- Born: 15 October 1992 (age 33) Devon, England
- Education: University of Westminster
- Years active: 2010–present

YouTube information
- Channel: AliOfficialUK;
- Years active: 2010–2016
- Subscribers: 61.7 thousand
- Views: 7.3 million

= Ali Shahalom =

English comedian and television presenter (born 1992)

Ali Shahalom (আলী শাহআলম; born 15 October 1992), also known by his stage name Ali Official, is an English comedian and television presenter of Bangladeshi descent.

==Early life==
Shahalom was born in Devon, England. He studied drama and theatre at GCSE and A-level. He moved to London to study at university. He then went on to work as a Digital Marketing Assistant for Warner Bros.

==Career==
Since April 2011, Shahalom and his younger brother, Shaheen (born in 2001), have hosted their channel on YouTube called Aliofficial1 with comedy sketches. Their comedy videos often relate to their Bengali heritage and culture, and have subsequently attracted a large South-Asian following.

In July 2013, Shahalom appeared on Channel 4's month-long documentary series, Ramadan Diaries.
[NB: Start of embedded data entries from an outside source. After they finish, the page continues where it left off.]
(* ===== verification/Session.v ===== *)
(** * Interleaving of service calls over the shared session store

    The browser runs one event loop: each call of a service runs
    synchronously up to its [await], and the rest of it runs when the
    response is delivered, in whatever order the network delivers them.
    A [sys] is the state of that loop: the [localStorage], the calls
    waiting for a response ([tasks], each with the request it sent and
    the code after its [await]) and the settled results.  [step] is one
    event: a new call, or the delivery of a response to a waiting call.

    [Section store_relation] proves once what every step does to the
    stored items, for any relation that the writes of [loginUser] and
    the removals of [logoutUser] satisfy.  The theorems: the token and
    the profile are stored and removed together in every reachable state (when every storage access
    succeeds); and the ordering facts that follow from the code: a
    [logoutUser()] does not cancel a login in flight, and among
    concurrent logins the last response delivered wins. *)

From S2P Require Import Prelude Js Json Storage Async Api AuthService ProtectedRoute LoanService.

Module Session.
Import Js Json Storage Async Api AuthService ProtectedRoute LoanService.

(** The calls the pages make. *)
Inductive call : Type :=
  | CRegister (userData : jsval)
  | CLogin (credentials : jsval)
  | CLogout
  | CCurrentUser
  | CIsAuthenticated
  | CSubmitLoan (loanData : jsval)
  | CUserLoans
  | CLoanDetails (loanId : jsval).

Definition call_prog (c : call) : prog jsval :=
  match c with
  | CRegister d => registerUser d
  | CLogin cr => loginUser cr
  | CLogout => logoutUser;; mret JUndef
  | CCurrentUser => getCurrentUser
  | CIsAuthenticated => b ← isAuthenticated; mret (JBool b)
  | CSubmitLoan d => submitLoanApplication d
  | CUserLoans => getUserLoans
  | CLoanDetails i => getLoanDetails i
  end.

Record task : Type := mk_task {
  task_id : nat;
  task_req : request;
  task_k : completion exn response → prog jsval
}.

Record sys : Type := mk_sys {
  store : storage;
  tasks : list task;
  next_id : nat;
  results : list (nat * completion exn jsval)
}.

Definition init (st : storage) : sys := mk_sys st [] 0 [].

(** Run a synchronous segment of call [i]: it settles, or waits again. *)
Definition resume (s : sys) (i : nat) (p : prog jsval) : sys :=
  match run p (store s) with
  | (Settled o, st') => mk_sys st' (tasks s) (next_id s) ((i, o) :: results s)
  | (Pending q k, st') => mk_sys st' (tasks s ++ [mk_task i q k]) (next_id s) (results s)
  end.

Definition start (s : sys) (c : call) : sys :=
  resume (mk_sys (store s) (tasks s) (S (next_id s)) (results s)) (next_id s) (call_prog c).

Inductive step : sys → sys → Prop :=
  | step_call (s : sys) (c : call) : step s (start s c)
  | step_deliver (s : sys) (t : task) (ts1 ts2 : list task) (h : http_result) :
      tasks s = ts1 ++ t :: ts2 →
      step s (resume (mk_sys (store s) (ts1 ++ ts2) (next_id s) (results s))
                     (task_id t) (task_k t (settle h))).

Inductive reachable (st0 : storage) : sys → Prop :=
  | reach_init : reachable st0 (init st0)
  | reach_step (s s' : sys) : reachable st0 s → step s s' → reachable st0 s'.

(** ** Scripted runs *)

Inductive event : Type :=
  | Call (c : call)
  | Deliver (i : nat) (h : http_result).

Fixpoint take_task (i : nat) (ts : list task) : option (task * list task) :=
  match ts with
  | [] => None
  | t :: ts' =>
      if decide (task_id t = i) then Some (t, ts')
      else (λ '(t', r), (t', t :: r)) <$> take_task i ts'
  end.

(** Deliver [h] to call [i]; nothing happens when no call [i] waits. *)
Definition deliver (s : sys) (i : nat) (h : http_result) : sys :=
  match take_task i (tasks s) with
  | Some (t, ts) => resume (mk_sys (store s) ts (next_id s) (results s)) i (task_k t (settle h))
  | None => s
  end.

Definition play_event (s : sys) (ev : event) : sys :=
  match ev with Call c => start s c | Deliver i h => deliver s i h end.

Definition play (s : sys) (evs : list event) : sys := foldl play_event s evs.

(** ** The session invariant *)

(** Token and profile are stored together or not at all. *)
Definition paired (m : gmap string string) : Prop :=
  is_Some (m !! "token") ↔ is_Some (m !! "user").

Lemma paired_saved (m : gmap string string) (t u : string) :
  paired (<["user" := u]> (<["token" := t]> m)).
Proof.
  unfold paired. rewrite lookup_insert_eq, lookup_insert_ne, lookup_insert_eq by done.
  split; eauto.
Qed.
(* ===== verification/Prelude.v ===== *)
(** * Verification of the trading lab

    A shallow embedding of the paper-trading core of the repository (Python,
    under src/yatl/) with the theorems that make it correct.  The program is a
    pipeline of packages; each takes the immutable records of the one before it:

    - [yatl/data]: candles from the exchange are normalized, checked, stored;
    - [yatl/backtest]: accepted datasets are shown bar by bar, paper intents are
      filled at the next open, costed, and booked in a ledger;
    - [yatl/strategy]: features, a regime and two registered candidates turn a
      point-in-time view into a decision; a candidate is run offline over sealed
      data, and its evidence is held to a frozen protocol;
    - [yatl/risk]: the decision is sized, limited, gated, and authorized under
      circuit breakers and a latched kill switch, then driven through the fill
      engine by an adapter;
    - [yatl/execution]: authorizations are routed, journalled once, and given a
      durable local order whose events are replayed on every read, and filled;
      the fills are booked in a durable portfolio, and a read-only reconciliation
      of all stores decides at startup whether the system is ready; snapshots
      accelerate nothing but bind that decision to what was stored before, and the
      operator's commands report it with an exit code.

    ** Files

    Every file opens with the module it models; definitions keep the source's
    names (a Python class [X] with [__post_init__] is a Record with a function
    [x_post_init], a constructor call is [new_x], a raised exception is an [Err]
    with the module's class and message, a mutating method is a state-passing
    [stm]).

    - Prelude: exceptions, [result] and [stm] with their notations and tactics,
      powers of ten, lists, sorting.
    - PyDecimal, PyText: Python's [decimal] (construction, rounding half even at
      a context precision, exact operations, text) and the decimal patterns;
      ExactDec: lemmas on operations that do not round.
    - Digest: [json.dumps] with sorted keys and SHA-256, executable, with the
      injectivity of the encoder; JsonText: [json.loads] on such texts, with the
      round trip; HashChain: the interface (a typeclass) that the
      hash-chained state machines implement (RiskState, KillSwitch, OrderState).
    - Market (data/config, data/models), DataQuality (data/quality, data/health),
      CandleStore (data/storage), Ingest (data/normalize, data/history,
      data/rebuild).
    - BacktestConfig (backtest/config), MarketView (backtest/models, loader,
      clock), Fills (backtest/fills), Costs (backtest/costs), Ledger
      (backtest/portfolio), Metrics (backtest/metrics), Artifacts
      (backtest/artifacts).
    - StrategyContracts, Features, Regime, Trend, Breakout, Registry, Evaluate, Runs
      (the strategy modules of these names), SignalAdapter (strategy/adapter),
      Reports (theorems on Runs, Metrics and Artifacts together).
    - RiskContracts, RiskState, Sizing, Limits, Protective, Circuit, KillSwitch,
      RiskAdapter (the risk modules of these names).
    - Execution (execution/contracts), Journal (execution/journal), OrderState
      (execution/state), LocalFills (execution/fills), Portfolio
      (execution/portfolio), Reconcile (execution/reconcile), Snapshot and Recovery
      (the two parts of execution/recovery), Recovered (its theorems over the
      stores), Operator (execution/runner).

    ** What the theorems show

    - Data: what is normalized satisfies the canonical contract; quality analysis
      misses no gap; the store never changes a closed candle; a download
      terminates and a rebuild is faithful.
    - Backtest: no view looks ahead; every processed bar is one legal lifecycle
      step or an exception that changes nothing; protective exits are
      conservative; costs are adverse and exact; the ledger conserves money;
      metrics are total on legal curves, and bounded.
    - Strategy: features, regimes and candidates depend only on closed candles,
      and decide as their rules over exact rationals say, despite rounding;
      configurations and evaluation inputs are identified by their digests; the
      evidence gates are exactly their inequalities; a run cannot see the future,
      costs change its result by exactly their sum and nothing else, and a run
      that ends flat always reports, one case of the sampling apart.
    - Risk: sizing is the exact maximum, limits, gate and breakers are exact, the
      state folds its history, the kill switch latches, and the adapter never
      trades what was not approved.
    - Execution: routing is total and fails closed, the journal keeps the first
      accepted decision, orders live CREATE, ACTIVATE, CANCEL, the store returns
      exactly the accepted history, fills keep to the accepted decision, the
      durable portfolio is the replay of its fills, and startup is READY exactly
      for a consistent state.
    - Recovery: a snapshot file is read back as what was written and only so; it
      stays valid while the stores are used; recovery is READY over a sound state
      that extends the snapshot only, and an interrupted commit fails closed until
      its exact evidence is confirmed; the program exits with 0 over a sound
      database only, and always prints a bounded report, unless a command raises
      an exception of its own (one such case is proved).

    No property of the hash function is assumed.  A theorem that says what a digest
    identifies names the finite list of texts the calls in question have hashed
    (the texts of the stored rows and of the values the calls write), and holds
    unless two different texts of that very list have one SHA-256 digest
    ([Digest.collision], which is decidable).

    ** Bounds and fuel

    - [Ingest.download_loop] takes fuel [MAX_RANGE_CANDLES + 1], more than the
      pages a guarded range can need; termination is a theorem for every client.
    - [Ledger.FILL_BOUND] (500,000 fills) bounds the digits of the running sums,
      so that the 256-digit context never rounds them; a year of hourly bars with
      two fills each is far below it.
    - [JsonText.read_json] reads with the length of the text plus one as fuel:
      every nested call consumes a character.
    - All other recursion is structural.
    - Integers are unbounded in Python and here; sequence numbers and times carry
      the source's own bounds.

    ** Not modelled, and why

    - Type checks ([isinstance], [type(x) is int]) hold by typing; a value of the
      wrong type is not an input of the model.
    - Opening, migrating and closing databases, [sqlite3.Error] other than a
      violated constraint or a missing table, files, HTTP and WebSocket transports, clocks, argument
      parsing: input and output.
    - strategy/runs loads its datasets from files, and writes the index of all
      runs and their texts: only the runs themselves are modelled.
    - execution/recovery and runner: argparse's result (a refusal, the help, or a
      command) and the operating system's answers (a file's content, whether a
      write, a rename or an unlink succeeds) are arguments; JSON floats and text
      beyond ASCII are refused by the reader (the writers produce neither), and
      connecting to a missing database is not shown to leave an empty file.
      Python's limits on nesting and on the digits of an integer in JSON text are
      not modelled: beyond them json.loads raises RecursionError or ValueError,
      which the operator's specification loader does not catch.
    - The audits, scenarios and [*_runtime] modules run the modelled code on
      fixed data and print evidence.
    - The analyst, analytics, dashboard, notifications and validation packages and
      src/research consume the records of the core (reports, views, messages,
      offline studies); they decide no paper trade of the modelled pipeline.

    [decimal]'s square root and power are modelled as the C implementation computes
    them; the statistics that use them are shown total and non-negative, not
    correctly rounded. *)
From Stdlib Require Export Sorted.
From Stdlib Require Export ZArith NArith QArith Qpower Qabs Lia Lqa Bool String Ascii.
From stdpp Require Export base decidable list strings.
From stdpp Require Import sorting.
In 2014, he was featured in two episodes of the comedy web series Corner Shop Show. Since May of the same year, he has hosted The Variety Show on Channel S, broadcast live every fortnight on Saturday at 8.30 pm. In July 2015, he collaborated with Humza Arshad on episode 19 of Badman's World.
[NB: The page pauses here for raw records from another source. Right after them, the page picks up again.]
Lemma dval_copy_negate d : (dval (dcopy_negate d) == - dval d)%Q.
Proof. unfold dval. rewrite sval_copy_negate, inject_Z_opp. simpl. ring. Qed.

(** ** Comparisons decide the order of the values *)

Lemma dcompare_spec a b : dcompare a b = (dval a ?= dval b)%Q.
Proof.
  unfold dcompare. set (e := Z.min (dexp a) (dexp b)).
  rewrite (dval_scale a e), (dval_scale b e) by lia.
  generalize (sval a * 10 ^ (dexp a - e)), (sval b * 10 ^ (dexp b - e)). intros x y.
  symmetry. destruct (Z.compare_spec x y) as [->|H|H].
  - apply Qeq_alt. reflexivity.
  - apply Qlt_alt. apply Qmult_lt_r; [done|]. by rewrite <- Zlt_Qlt.
  - apply Qgt_alt. apply Qmult_lt_r; [done|]. by rewrite <- Zlt_Qlt.
Qed.

Lemma dltb_spec a b : dltb a b = true <-> (dval a < dval b)%Q.
Proof. unfold dltb. rewrite dcompare_spec, Qlt_alt. by destruct (_ ?= _)%Q. Qed.

Lemma dltb_false a b : dltb a b = false <-> (dval b <= dval a)%Q.
Proof.
  split; intros H.
  - apply Qnot_lt_le. intros Hlt. apply dltb_spec in Hlt. congruence.
  - destruct (dltb a b) eqn:E; [|done]. apply dltb_spec in E. lra.
Qed.

Lemma dleb_spec a b : dleb a b = true <-> (dval a <= dval b)%Q.
Proof. unfold dleb. rewrite dcompare_spec, Qle_alt. by destruct (_ ?= _)%Q. Qed.

Lemma dleb_false a b : dleb a b = false <-> (dval b < dval a)%Q.
Proof.
  split; intros H.
  - apply Qnot_le_lt. intros Hle. apply dleb_spec in Hle. congruence.
  - destruct (dleb a b) eqn:E; [|done]. apply dleb_spec in E. lra.
Qed.

Lemma deqb_spec a b : deqb a b = true <-> (dval a == dval b)%Q.
Proof. unfold deqb. rewrite dcompare_spec, Qeq_alt. by destruct (_ ?= _)%Q. Qed.

Lemma deqb_false a b : deqb a b = false <-> ~ (dval a == dval b)%Q.
Proof. rewrite <- deqb_spec. destruct (deqb a b); naive_solver. Qed.

(** Comparisons see values only. *)
Lemma dltb_value a a' b b' : (dval a == dval a')%Q -> (dval b == dval b')%Q -> dltb a b = dltb a' b'.
Proof. intros Ha Hb. apply eq_true_iff_eq. by rewrite !dltb_spec, Ha, Hb. Qed.

Lemma deqb_value a a' b b' : (dval a == dval a')%Q -> (dval b == dval b')%Q -> deqb a b = deqb a' b'.
Proof. intros Ha Hb. apply eq_true_iff_eq. by rewrite !deqb_spec, Ha, Hb. Qed.

#[export] Hint Rewrite dltb_spec dltb_false dleb_spec dleb_false deqb_spec deqb_false : boolprop.

(** ** Numeric equality

    Two decimals may be equal and print differently ([1.0] and [1.00]);
    Python's [==] is this relation, and every modelled operation on values
    respects it. *)
Definition dec_eqv (a b : dec) : Prop := (dval a == dval b)%Q.
Infix "=d=" := dec_eqv (at level 70, no associativity) : py_scope.

#[export] Instance dec_eqv_equiv : Equivalence dec_eqv.
Proof. unfold dec_eqv. split; repeat intro; [reflexivity|by symmetry|etransitivity; eauto]. Qed.
#[export] Instance dval_proper : Proper (dec_eqv ==> Qeq) dval.
Proof. intros a b H. exact H. Qed.
#[export] Instance dcompare_proper : Proper (dec_eqv ==> dec_eqv ==> eq) dcompare.
Proof. intros a b H c d H'. rewrite !dcompare_spec. by rewrite H, H'. Qed.
#[export] Instance dltb_proper : Proper (dec_eqv ==> dec_eqv ==> eq) dltb.
Proof. intros a b H c d H'. unfold dltb. by rewrite H, H'. Qed.
#[export] Instance dleb_proper : Proper (dec_eqv ==> dec_eqv ==> eq) dleb.
Proof. intros a b H c d H'. unfold dleb. by rewrite H, H'. Qed.
#[export] Instance deqb_proper : Proper (dec_eqv ==> dec_eqv ==> eq) deqb.
Proof. intros a b H c d H'. unfold deqb. by rewrite H, H'. Qed.

(** ** Sizes and exactness

    [fits i f d]: at most [i] digits before the point and [f] after it.  When
    [i + f] is within the precision the context operation is exact. *)
Definition fits (i f : Z) (d : dec) : Prop :=
  - f <= dexp d /\ Z.of_N (dcoef d) * 10 ^ (dexp d + f) < 10 ^ (i + f).

Lemma sval_abs d : Z.abs (sval d) = Z.of_N (dcoef d).
Proof. unfold sval. destruct (dneg d); lia. Qed.

Lemma fits_coef i f d : fits i f d -> Z.of_N (dcoef d) < 10 ^ (i + f).
Proof.
  intros [He H]. eapply Z.le_lt_trans; [|exact H].
  pose proof (pow10_pos (dexp d + f)). nia.
Qed.

Lemma fits_fix i f p d :
  fits i f d -> 1 <= Z.of_N p -> i + f <= Z.of_N p -> dfix p d = d.
Proof.
  intros H Hp Hle. apply dfix_id; [|lia].
  apply fits_coef in H. apply N2Z.inj_lt. rewrite N2Z.inj_pow.
  eapply Z.lt_le_trans; [exact H|]. by apply pow10_le.
Qed.

Lemma fits_weaken i f i' f' d : fits i f d -> i <= i' -> f <= f' -> 0 <= i + f -> fits i' f' d.
Proof.
  intros [He H] Hi Hf H0. split; [lia|].
  replace (dexp d + f') with ((dexp d + f) + (f' - f)) by lia.
  rewrite pow10_add, Z.mul_assoc by lia.
  eapply Z.lt_le_trans; [apply Z.mul_lt_mono_pos_r; [apply pow10_pos; lia|exact H]|].
  rewrite <- pow10_add by lia. apply pow10_le. lia.
Qed.

Lemma fits_nonneg i f d : fits i f d -> 0 <= i + f.
Proof.
  intros [_ H]. destruct (Z.le_gt_cases 0 (i + f)) as [|Hlt]; [done|].
  rewrite (Z.pow_neg_r 10 (i + f)) in H by lia.
  pose proof (Z.pow_nonneg 10 (dexp d + f)). nia.
Qed.

Lemma fits_add i1 f1 i2 f2 a b :
  fits i1 f1 a -> fits i2 f2 b -> fits (Z.max i1 i2 + 1) (Z.max f1 f2) (dadd_exact a b).
Proof.
  intros Ha Hb. pose proof (fits_nonneg _ _ _ Ha). pose proof (fits_nonneg _ _ _ Hb).
  set (F := Z.max f1 f2). set (I := Z.max i1 i2).
  apply (fits_weaken _ _ I F) in Ha as [Ea Ha]; [|lia..].
  apply (fits_weaken _ _ I F) in Hb as [Eb Hb]; [|lia..].
  unfold dadd_exact. set (e := Z.min (dexp a) (dexp b)).
  set (s := sval a * 10 ^ (dexp a - e) + sval b * 10 ^ (dexp b - e)).
  split; simpl; [lia|]. rewrite N2Z.inj_abs_N.
  pose proof (pow10_pos (e + F)) as HP.
  assert (Z.abs s * 10 ^ (e + F)
          <= Z.of_N (dcoef a) * 10 ^ (dexp a + F) + Z.of_N (dcoef b) * 10 ^ (dexp b + F)).
  { replace (dexp a + F) with ((dexp a - e) + (e + F)) by lia.
    replace (dexp b + F) with ((dexp b - e) + (e + F)) by lia.
    rewrite (pow10_add (dexp a - e)), (pow10_add (dexp b - e)) by lia.
    rewrite !Z.mul_assoc, <- !sval_abs, <- Z.mul_add_distr_r.
    apply Z.mul_le_mono_nonneg_r; [lia|]. subst s.
    etransitivity; [apply Z.abs_triangle|]. rewrite !Z.abs_mul.
    rewrite !(Z.abs_eq (10 ^ _)) by (apply Z.pow_nonneg; lia). lia. }
  replace (I + 1 + F) with (1 + (I + F)) by lia.
  rewrite (pow10_add 1 (I + F)) by lia. change (10 ^ 1) with 10. lia.
Qed.

Lemma fits_mul i1 f1 i2 f2 a b :
  fits i1 f1 a -> fits i2 f2 b -> fits (i1 + i2) (f1 + f2) (dmul_exact a b).
Proof.
  intros Ha Hb. pose proof (fits_nonneg _ _ _ Ha). pose proof (fits_nonneg _ _ _ Hb).
  destruct Ha as [Ea Ha], Hb as [Eb Hb].
  split; simpl; [lia|]. rewrite N2Z.inj_mul.
  replace (dexp a + dexp b + (f1 + f2)) with ((dexp a + f1) + (dexp b + f2)) by lia.
  replace (i1 + i2 + (f1 + f2)) with ((i1 + f1) + (i2 + f2)) by lia.
  rewrite (pow10_add (dexp a + f1)), (pow10_add (i1 + f1)) by lia.
  pose proof (pow10_pos (dexp a + f1)). pose proof (pow10_pos (dexp b + f2)).
  replace (Z.of_N (dcoef a) * Z.of_N (dcoef b) * (10 ^ (dexp a + f1) * 10 ^ (dexp b + f2)))
    with ((Z.of_N (dcoef a) * 10 ^ (dexp a + f1)) * (Z.of_N (dcoef b) * 10 ^ (dexp b + f2)))
    by ring.
  apply Z.mul_lt_mono_nonneg; [nia|done|nia|done].
Qed.

Lemma fits_abs_val i f d : fits i f d -> (Qabs (dval d) < q10 i)%Q.
Proof.
  intros Hf. pose proof (fits_nonneg _ _ _ Hf) as Hif. destruct Hf as [He H].
  rewrite (dval_scale d (- f)) by lia. rewrite Qabs_Qmult, (Qabs_pos (q10 _)) by auto using Qlt_le_weak.
  replace i with ((i + f) + - f) by lia. rewrite (q10_plus (i + f)).
  apply Qmult_lt_r; [done|]. rewrite q10_Z by lia.
  change (Qabs (inject_Z ?x)) with (inject_Z (Z.abs x)). rewrite <- Zlt_Qlt, Z.abs_mul, sval_abs.
  rewrite (Z.abs_eq (10 ^ _)) by (apply Z.pow_nonneg; lia).
  by replace (dexp d - - f) with (dexp d + f) by lia.
Qed.

(** A bound on the value and on the exponent is enough. *)
Lemma fits_of_val i f d :
  - f <= dexp d -> 0 <= i + f -> (Qabs (dval d) < q10 i)%Q -> fits i f d.
Proof.
  intros He H0 H. split; [done|].
  rewrite (dval_scale d (- f)) in H by lia.
  rewrite Qabs_Qmult, (Qabs_pos (q10 _)) in H by auto using Qlt_le_weak.
  replace i with ((i + f) + - f) in H by lia. rewrite (q10_plus (i + f)) in H.
  apply Qmult_lt_r in H; [|done]. rewrite q10_Z in H by lia.
  change (Qabs (inject_Z ?x)) with (inject_Z (Z.abs x)) in H.
  rewrite <- Zlt_Qlt, Z.abs_mul, sval_abs in H.
  rewrite (Z.abs_eq (10 ^ _)) in H by (apply Z.pow_nonneg; lia).
  by replace (dexp d + f) with (dexp d - - f) by lia.
Qed.

Lemma fits_copy_negate i f d : fits i f (dcopy_negate d) <-> fits i f d.
Proof. done. Qed.
Lemma fits_copy_abs i f d : fits i f (dcopy_abs d) <-> fits i f d.
Proof. done. Qed.

(** *** The context operations on numbers that fit *)
Section Exact.
Variables (p : N) (i1 f1 i2 f2 : Z) (a b : dec).
Hypothesis Hp : 1 <= Z.of_N p.
Hypothesis Ha : fits i1 f1 a.
Hypothesis Hb : fits i2 f2 b.

Lemma dadd_eq : Z.max i1 i2 + 1 + Z.max f1 f2 <= Z.of_N p -> dadd p a b = dadd_exact a b.
Proof using All. intros H. eapply fits_fix; [by apply fits_add|done|lia]. Qed.
Lemma dmul_eq : (i1 + i2) + (f1 + f2) <= Z.of_N p -> dmul p a b = dmul_exact a b.
Proof using All. intros H. eapply fits_fix; [by apply fits_mul|done|lia]. Qed.
End Exact.

Lemma dminus_eq p i f d : 1 <= Z.of_N p -> fits i f d -> i + f <= Z.of_N p ->
  dminus p d = if (dcoef d =? 0)%N then dcopy_abs d else dcopy_negate d.
Proof.
  intros Hp H Hle. unfold dminus. destruct (dcoef d =? 0)%N; by eapply fits_fix.
Qed.

Lemma dabs_eq p i f d : 1 <= Z.of_N p -> fits i f d -> i + f <= Z.of_N p ->
  dabs p d = dcopy_abs d.
Proof. intros Hp H Hle. by eapply fits_fix. Qed.

Lemma dval_copy_abs d : (dval (dcopy_abs d) == Qabs (dval d))%Q.
Proof.
  unfold dval. rewrite Qabs_Qmult, (Qabs_pos (q10 _)) by auto using Qlt_le_weak.
  change (Qabs (inject_Z ?x)) with (inject_Z (Z.abs x)). by rewrite sval_abs.
Qed.

Lemma dval_minus p i f d : 1 <= Z.of_N p -> fits i f d -> i + f <= Z.of_N p ->
  (dval (dminus p d) == - dval d)%Q.
Proof.
  intros. rewrite (dminus_eq p i f) by done. destruct (N.eqb_spec (dcoef d) 0) as [E|].
  - assert (sval d = 0) as Hs by (unfold sval; rewrite E; by destruct (dneg d)).
    assert (sval (dcopy_abs d) = 0) as Hs' by (unfold sval; simpl; by rewrite E).
    unfold dval. rewrite Hs, Hs'. change (inject_Z 0) with 0%Q. ring.
  - apply dval_copy_negate.
Qed.

(** ** Rounding never crosses a representable number

    [faithful p v d]: [d] is a rounding of [v] to [p] digits, in the sense
    that no number of at most [p] digits lies strictly between them. *)
Definition faithful (p : N) (v : Q) (d : dec) : Prop :=
  forall x, (dcoef x < 10 ^ p)%N ->
    ((dval x <= v)%Q -> (dval x <= dval d)%Q) /\ ((v <= dval x)%Q -> (dval d <= dval x)%Q).

#[export] Instance faithful_proper p : Proper (Qeq ==> eq ==> iff) (faithful p).
Proof.
  intros v v' Hv d d' <-. unfold faithful. split; intros H x Hx; destruct (H x Hx) as [H1 H2].
  - split; intros Hle; [apply H1|apply H2]; by rewrite Hv.
  - split; intros Hle; [apply H1|apply H2]; by rewrite <- Hv.
Qed.

Lemma inject_Z_le_scale x y e : x <= y <-> (inject_Z x * q10 e <= inject_Z y * q10 e)%Q.
Proof. rewrite Zle_Qle. symmetry. by apply Qmult_le_r. Qed.

(** Two numbers compared in units of [10 ^ m], [m] below both exponents. *)
Lemma dval_le_scale a b m : m <= dexp a -> m <= dexp b ->
  (dval a <= dval b)%Q <-> sval a * 10 ^ (dexp a - m) <= sval b * 10 ^ (dexp b - m).
Proof. intros. rewrite (dval_scale a m), (dval_scale b m) by done. symmetry. apply inject_Z_le_scale. Qed.

(** A value [s * 10 ^ e], with [10 ^ P <= |s|], as the code rounds it away
    from and towards zero in units of [10 ^ (e + k)]. *)
Lemma coarse_lower (P k x ex s e : Z) :
  0 <= P -> 0 <= k -> Z.abs x < 10 ^ (P + 1) -> 10 ^ P * 10 ^ k <= s ->
  (inject_Z x * q10 ex <= inject_Z s * q10 e)%Q ->
  (inject_Z x * q10 ex <= inject_Z (s / 10 ^ k) * q10 (e + k))%Q.
Proof.
  intros HP Hk Hx Hs H. pose proof (pow10_pos k Hk) as Hk0.
  assert (10 ^ P <= s / 10 ^ k) as Hq by (apply Z.div_le_lower_bound; lia).
  destruct (Z.le_gt_cases (e + k) ex) as [Hge|Hlt].
  - assert (inject_Z x * q10 ex == inject_Z (x * 10 ^ (ex - (e + k))) * q10 (e + k))%Q as Ex.
    { rewrite inject_Z_mult, <- q10_Z, <- Qmult_assoc, <- q10_plus by lia.
      by replace (ex - (e + k) + (e + k)) with ex by lia. }
    rewrite Ex in *. apply inject_Z_le_scale. apply Z.div_le_lower_bound; [lia|].
    apply (inject_Z_le_scale _ _ e). etransitivity; [|exact H].
    rewrite (inject_Z_mult (10 ^ k)), <- (q10_Z k Hk), q10_plus.
    apply Qle_lteq; right. ring.
  - assert (inject_Z s * q10 e == inject_Z s * q10 e)%Q by reflexivity.
    assert (inject_Z x * q10 ex <= inject_Z (10 ^ P) * q10 (e + k))%Q as Hsmall.
    { transitivity (inject_Z (10 ^ (P + 1)) * q10 ex)%Q.
      - apply inject_Z_le_scale. lia.
      - rewrite <- !q10_Z, <- !q10_plus by lia. apply q10_le. lia. }
    etransitivity; [exact Hsmall|]. by apply inject_Z_le_scale.
Qed.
In October 2015, he performed on the "Sounds of Light" tour with musicians Safe Adam and Harris J. In December 2015, he went on a 20 city national tour with the comedy trio Allah Made Me Funny and Guz Khan. Throughout 2017, Ali worked with BBC to script and star in Snapchat content, which went on to win a Social Buzz Award and a Digiday Award. In February 2017, Ali made a special guest appearance on BBC One's musical show Let It Shine. In March 2017, Ali helped with the social media planning for Channel 4's documentary Extremely British Muslims. In April 2017, he did four shows across the United States. In May 2017, Ali performed at the West Yorkshire Playhouse for BBC Asian Network's Comedy Night.

==Recognition==
In October 2016, Shahalom was named one of the "Young British Muslim Millennials Changing The World" by The Asian Today.